Except that it hadn't happened at all. The chairs were still just as they had been, the corner of the room unmolested by overturned and now slightly-bent metal. It was just that the image had occurred in my head as something I could do, and now I pulled my hand back from its ruminating reach, extended as it was toward the chair to my right, and placed it firmly in my lap, covered by my other hand: as if I couldn't trust my right hand, but I could trust my left hand to dissuade it.


* * * * *


It was spring, and I had ordered a pizza all to myself, in a sort of mimicry of a work party. I was fully aware that there were those I could call to help me excavate my mom's house but I didn't want to. It was going to be a personal experience and I wanted to have my personal experience alone.

The house had remained untouched for several months, maybe four, during which time I still worked online and occupied the guest room, each day waking up and momentarily forgetting that I had to make breakfast for myself as there was no one else in the house to make it. Well, this morning, I had finally made myself venture into Mom's room, and I found that inside was an open Chinese takeout container so full of mold that it looked like a grassy knoll more than anything. It was so repulsive, and so central in the room, that I for a moment could not focus on anything else, and my emotional daze was replaced with an intense desire to clean and organize.

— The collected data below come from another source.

(** Under-irrigation never triggers the water recommendation: for an
    irrigation from 0 to 10.75 mm/day a simulation emits no Water
    Management record, whatever the bundle, and above 12 mm/day it always
    emits one; within the band from 3 to 7 the score before rounding is
    100. *)
Theorem water_management_range (choices : PlayerChoices) (nasaData : any)
  (irrigation : Q) (r : SimulationResult) :
  0 <= irrigation ->
  runComprehensiveSimulation (with_irrigation choices irrigation) nasaData
  = Normal r ->
  (3 <= irrigation <= 7 ->
   calculateWaterEfficiencyScore irrigation nasaData =n= 100)
  /\ (irrigation <= 10.75 ->
      emits "Water Management" (recommendations r) = false)
  /\ (12 < irrigation ->
      emits "Water Management" (recommendations r) = true).
Proof.
  intros Hi Hr.
  destruct (simulation_lists _ _ _ Hr) as [_ ->].
  rewrite emits_water_management. cbn [scores_of Scores.waterEfficiencyScore
    with_irrigation irrigationMmPerDay].
  apply (water_score_bounds irrigation nasaData Hi).
Qed.

Lemma water_management_range_witness :
  exists r,
    runComprehensiveSimulation (with_irrigation example_choices 5) example_bundle
    = Normal r
    /\ emits "Water Management" (recommendations r) = false.
Proof.
  destruct (simulation_returns (with_irrigation example_choices 5) example_bundle)
    as [r Hr].
  - do 3 eexists. repeat split.
  - exists r. split; [exact Hr | ].
    apply (water_management_range example_choices example_bundle 5 r);
      [vm_compute; discriminate | exact Hr | vm_compute; discriminate].
Defined.

(** ** How the yield responds to the three quantities *)

Lemma irrigation_boost_monotone (a b : Q) (nasaData : any) :
  a <= b ->
  exists x y,
    IrrigationImpact.yieldBoost (calculateIrrigationImpact a nasaData) = Num x
    /\ IrrigationImpact.yieldBoost (calculateIrrigationImpact b nasaData) = Num y
    /\ x <= y.
Proof.
  intros H. unfold calculateIrrigationImpact.
  destruct (or_number_Num
              (nasaData ?. Json.data ?. Json.smap ?. Json.soilMoistureRootZone)
              0.3) as [m ->].
  cbn; q_auto; (do 2 eexists; split; [reflexivity | split; [reflexivity | q_auto]]).
Qed.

Doing a cursory dusting and vacuuming of the house felt good. Much like my shower I had taken when first arriving here in San Diego, it was an act that I knew, in the back of my head, was a sign of recovery. Depressed people don't often get up to clean. Was I getting better? I hadn't felt like it, no. But in the same way that you can make yourself feel happier by wearing a fake smile which gradually turns real, I thought that maybe performing functionality would get me into a better mood instead of a better mood making me finally functional.

With this power behind me, I set to a job I had been putting off since the beginning of the new year: going through Mom's belongings. I had to eventually leave the house anyways — even though it belonged to me legally I found no special connection to it — when I went back to New York, and to truly leave it behind I had to sell it, and to sell it it had to be empty. So I got a mountain of empty cardboard boxes; masking tape; markers of several colors to help organization; scissors; box cutters; and on a whim, a beefy bluetooth speaker. Once I got home, I turned on A Farewell to Kings by Rush, a favorite of mine that came out the year before I was born. The elegantly plucked acoustic guitar greeted my ears through the speaker as I put it down on the living room table, where I estimated it would reach the majority of the house.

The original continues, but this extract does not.